Bridging between in silico prediction and in vitro functional characterisation of RNA secondary structures

Tissue-specific long non-coding RNAs (lncRNAs) play pivotal roles in cellular physiology and differentiation, although the mechanisms of their action remain largely elusive. In particular, their ability to interact with RNA-binding proteins (RBPs) enables them to coordinate crucial cellular functions. We are currently investigating the human lncRNA HSCHARME (Buonaiuto et al., 2025), which appears to play a critical role during human myogenesis. In particular, we are focusing on disentangling MATR3 binding along the HSCHARME intron 1, which spans over 12 kb in length, and on understanding the structural determinants underlying this interaction.
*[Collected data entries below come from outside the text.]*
(* ===== verification/network.v ===== *)
(** A network that keeps the requests made on it, and what the calls of the agent leave
    on it. *)
From Stdlib Require Import ZArith Lia Ascii.
From stdpp Require Import strings pretty gmap functions option list.
From S2P Require Import prelude rust_str agent.

Open Scope string_scope.
Open Scope list_scope.

(** Any network, with the requests in the order they were made. *)
Record taped (N V : Type) := mkTaped { tp_requests : list (HttpRequest V); tp_net : N }.
Arguments mkTaped {N V} _ _. Arguments tp_requests {N V} _. Arguments tp_net {N V} _.
#[export] Instance taped_http {N V} `{!Http N V} : Http (taped N V) V := {|
  http_send req t := let '(answer, n) := http_send req (tp_net t) in (answer, mkTaped (tp_requests t ++ [req]) n);
  http_status_text := http_status_text (N:=N) (V:=V) |}.
Definition on_tape {N V A} (m : N -> A * N) (t : taped N V) : A * taped N V :=
  let '(a, n) := m (tp_net t) in (a, mkTaped (tp_requests t) n).
#[export] Instance taped_keys {N V} `{!CredentialStore N} : CredentialStore (taped N V) := {|
  credentials_load := on_tape credentials_load;
  credentials_save c := on_tape (credentials_save c);
  credentials_delete := on_tape credentials_delete |}.

Section asks.
Context {N V : Type} `{!Http N V, !CredentialStore N, !JsonValue V, !Serde ServerErrorResponse}.
Abbreviation agent := (AgentState * taped N V)%type.
Implicit Types st : agent.

(** The server and the device stay the same, unless the device is forgotten. *)
Definition same_device (a a' : AgentState) : Prop :=
  ag_server_base_url a' = ag_server_base_url a /\ (ag_credential a' = ag_credential a \/ ag_credential a' = None).
#[export] Instance same_device_preorder : PreOrder same_device.
Proof.
  split; [intros a; split; [done|by left]|]. intros a b c [H1 H2] [H3 H4]. split; [congruence|].
  destruct H4 as [H4|H4]; [rewrite H4; exact H2|by right].
Qed.

(** The requests that were made, each one that [own] allows this device. *)
Definition asks (own : string -> DeviceCredential -> HttpRequest V -> Prop) st st' : Prop :=
  same_device st.1 st'.1 /\
  exists reqs, tp_requests st'.2 = tp_requests st.2 ++ reqs /\
    Forall (fun rq => exists base c, ag_server_base_url st.1 = Some base /\ ag_credential st.1 = Some c /\ own base c rq) reqs.
#[export] Instance asks_preorder own : PreOrder (asks own).
Proof.
  split; [intros st; split; [done|]; exists []; by rewrite app_nil_r|].
  intros s1 s2 s3 [H1 (r1 & H2 & H3)] [H4 (r2 & H5 & H6)]. split; [by etrans|]. exists (r1 ++ r2).
  split; [by rewrite H5, H2, app_assoc|]. apply Forall_app. split; [done|]. eapply Forall_impl; [exact H6|].
  intros rq (base & c & Hb & Hc & Ho). exists base, c. destruct H1 as [Hb1 [Hc1|Hc1]]; split_and!; congruence.
Qed.

Lemma record_error_asks own e s : io_rel (asks own) (Agent.record_error e s).
Proof.
  intros [a t] r st'. unfold Agent.record_error. destruct (is_confirmed_device_absent e).
  - unfold io_bind, io_try, Agent.on_network, Agent.get_state, io_gets, Agent.set_state. simpl. unfold on_tape.
    destruct (credentials_delete (tp_net t)) as [r0 n]. simpl. intros [= <- <-]. split; [split; [done|by right]|].
    exists []. simpl. by rewrite app_nil_r.
  - unfold Agent.record_non_authoritative_error, Agent.with_connection, io_bind, Agent.get_state, io_gets, Agent.set_state. simpl.
    intros [= <- <-]. split; [split; [done|by left]|]. exists []. by rewrite app_nil_r.
Qed.
Lemma mark_online_asks own : io_rel (asks own) (Agent.mark_online (N:=taped N V)).
Proof.
  intros [a t] r st'. unfold Agent.mark_online, Agent.with_connection, io_bind, Agent.get_state, io_gets, Agent.set_state. simpl.
  intros [= <- <-]. split; [split; [done|by left]|]. exists []. by rewrite app_nil_r.
Qed.
(** What a call of a state asks. *)
Definition asks_at own st {A} (m : io agent AgentError A) : Prop := forall r st', m st = (r, st') -> asks own st st'.
Lemma recording_at own st {A} (m : io agent AgentError A) : asks_at own st m -> asks_at own st (Agent.recording m).
Proof.
  intros Hm r st' H. unfold Agent.recording in H. apply io_bind_inv in H as [(x & st1 & H1 & H2)|(e & H1 & _)]; unfold io_try in H1;
    destruct (m st) as [r1 st1'] eqn:Hr; [|done]. injection H1 as <- <-. etrans; [by eapply Hm|].
  refine ((_ : io_rel (asks own) _) _ _ _ H2). destruct r1 as [a|e].
  - apply io_rel_bind; [apply _|apply mark_online_asks|]. intros _. apply io_rel_ret, _.
  - apply io_rel_bind; [apply _|apply record_error_asks|]. intros _. apply io_rel_fail, _.
Qed.
(** One request, made with the configuration of the state it is made in. *)
Lemma send_at own base c (rq : HttpRequest V) st :
  ag_server_base_url st.1 = Some base -> ag_credential st.1 = Some c -> own base c rq -> asks_at own st (Agent.send rq).
Proof.
  intros Hb Hc Ho r st'. unfold Agent.send. cbn [http_send taped_http]. destruct (http_send rq (tp_net st.2)) as [a n].
  intros [= _ <-]. split; [done|]. exists [rq]. split; [done|]. apply Forall_singleton. eauto.
Qed.
Lemma bind_at own st {A B} (m : io agent AgentError A) (k : A -> io agent AgentError B) :
  asks_at own st m -> (forall a, io_rel (asks own) (k a)) -> asks_at own st (io_bind m k).
Proof.
  intros Hm Hk r st' [(a & st1 & H1 & H2)|(e & H1 & _)]%io_bind_inv; [|by eapply Hm].
  etrans; [by eapply Hm|by eapply Hk].
Qed.
Lemma send_json_at own base c {T} `{!Serde T} (rq : HttpRequest V) st :
  ag_server_base_url st.1 = Some base -> ag_credential st.1 = Some c -> own base c rq -> asks_at own st (Agent.send_json (T:=T) rq).
Proof. intros Hb Hc Ho. unfold Agent.send_json. apply bind_at; [by eapply send_at|]. intros resp. apply io_rel_lift, _. Qed.
Lemma send_empty_at own base c (rq : HttpRequest V) st :
  ag_server_base_url st.1 = Some base -> ag_credential st.1 = Some c -> own base c rq -> asks_at own st (Agent.send_empty rq).
Proof. intros Hb Hc Ho. unfold Agent.send_empty. apply bind_at; [by eapply send_at|]. intros resp. apply io_rel_ret, _. Qed.

(** Every authenticated call: the configuration, then a call recorded with it. *)
Lemma authenticated_asks own {A} (k : string -> DeviceCredential -> io agent AgentError A) :
  (forall base c st, ag_server_base_url st.1 = Some base -> ag_credential st.1 = Some c -> asks_at own st (k base c)) ->
  io_rel (asks own) (let! config := Agent.require_authenticated_config in let '(base, c) := config in Agent.recording (k base c)).
Proof.
  intros Hk st r st' H. apply io_bind_inv in H as [([base c] & st1 & H1 & H2)|(e & H1 & _)];
    unfold Agent.require_authenticated_config, Agent.get_state, io_bind, io_gets, io_lift in H1.
  2: { injection H1 as _ <-. reflexivity. }
  destruct (ag_server_base_url st.1) as [base1|] eqn:Hb; [|done]. destruct (ag_credential st.1) as [c1|] eqn:Hc; [|done].
  injection H1 as -> -> <-. exact (recording_at own st (k base c) (Hk base c st Hb Hc) r st' H2).
Qed.

(** A recorded call that succeeds is its request and what the answer is read as. *)
Lemma recording_ok {A} (m : io agent AgentError A) st a st' :
  Agent.recording m st = (Ok a, st') -> exists st1, m st = (Ok a, st1) /\ st'.2 = st1.2.
Proof.
  intros H. unfold Agent.recording in H. apply io_bind_ok in H as (x & st1 & H1 & H2). unfold io_try in H1.
  destruct (m st) as [r1 st1'] eqn:Hr. injection H1 as <- <-. destruct r1 as [b|e].
  - apply io_bind_ok in H2 as (u & st2 & H2 & [= <- <-]). exists st1'. split; [done|].
    unfold Agent.mark_online, Agent.with_connection, Agent.get_state, Agent.set_state, io_bind, io_gets in H2. by injection H2 as _ <-.
  - by apply io_bind_ok in H2 as (u & st2 & _ & [=]).
Qed.
Lemma send_tape (rq : HttpRequest V) st r st' :
  Agent.send rq st = (r, st') -> tp_requests st'.2 = tp_requests st.2 ++ [rq].
Proof. unfold Agent.send. cbn [http_send taped_http]. destruct (http_send rq _) as [a n]. by intros [= _ <-]. Qed.
Lemma authenticated_ok {A} (k : string * DeviceCredential -> io agent AgentError A) st a st' :
  (let! config := Agent.require_authenticated_config in k config) st = (Ok a, st') ->
  exists base c, ag_server_base_url st.1 = Some base /\ ag_credential st.1 = Some c /\ k (base, c) st = (Ok a, st').
Proof.
  intros (config & st1 & H1 & H2)%io_bind_ok. unfold Agent.require_authenticated_config, Agent.get_state, io_bind, io_gets, io_lift in H1.
  destruct (ag_server_base_url st.1) as [base|]; [|done]. destruct (ag_credential st.1) as [c|]; [|done].
  injection H1 as <- <-. eauto.
Qed.
End asks.

(** Proves [io_rel (asks own)] of a call of the agent, down to what [own] allows. *)
Ltac asks_go :=
  repeat first
    [ progress intros
    | apply authenticated_asks
    | eapply send_json_at; [eassumption|eassumption|]
    | eapply send_empty_at; [eassumption|eassumption|]
    | apply bind_at
    | io_rel_step ].
(* ===== verification/delivery_facts.v ===== *)
(** The properties of delivery, and delivery evaluated on a small server. *)
From Stdlib Require Import ZArith Lia Ascii Sorted.
From stdpp Require Import strings pretty gmap functions option list relations.
From S2P Require Import prelude rust_str std_path std_fs fs_facts db journal_store index_sql tables outbox cleanliness agent outbox_processor.

Open Scope string_scope.
Open Scope list_scope.


(** * What the agent and the outbox loop promise: one request per delivery, a verdict
    that is final exactly when the server decided, and an outbox that drains. *)

(** * Answers of the server *)

(** A status after which the request may be sent again. *)
Definition retryable_status (status : Z) : bool :=
  ((status =? 408) || (status =? 429))%Z || negb (is_client_error status).
(** The request did not arrive, or the server did not decide on it. *)
Definition undecided (answer : option HttpResponse) : bool :=
  match answer with
  | None => true
  | Some response => negb (is_success (hp_status response)) && retryable_status (hp_status response)
  end.

Lemma http_error_transient text status e : is_transient (http_error text status e) = retryable_status status.
Proof.
  unfold is_transient, http_error, retryable_status, is_client_error. simpl.
  destruct (status =? 401)%Z eqn:H1; [by apply Z.eqb_eq in H1 as ->|].
  destruct (status =? 403)%Z eqn:H2; [by apply Z.eqb_eq in H2 as ->|].
  destruct ((status =? 408) || (status =? 429))%Z; [done|].
  by destruct ((400 <=? status) && (status <? 500))%Z.
Qed.

Section agent.
Context {N V : Type} `{!Http N V, !CredentialStore N, !JsonValue V, !Serde ServerErrorResponse}.
Implicit Types (st : AgentState * N).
We predicted secondary structures along the pCHARME sequence by using different web-based prediction tools (such as Ipknot++, RNAFold, RNAStructure, Pkiss), using sliding windows of various sizes. Focusing, then, on the primary sequence between nucleotide 3874 and 7914 of the intron (which contains a big proportion of the consensus motifs for MATR3 binding), we obtained a consensus secondary structure from the predictions for pCHARME intron 1 using a Python script. After mapping all the motifs for MATR3 binding, we predicted a 3D structure of these regions to perform docking simulations. Meanwhile, we are moving in vitro to remove, through CRISPR/Cas9 technology, pCharme intron1 and analyse how this affects its binding to MATR3 and its role in myogenesis. Then, we plan to refine the analysis by selectively deleting the above-identified region of the intron using CRISPR/Cas9 and subsequently confirm its role in directing the pCHARME-MATR3 interaction in vitro.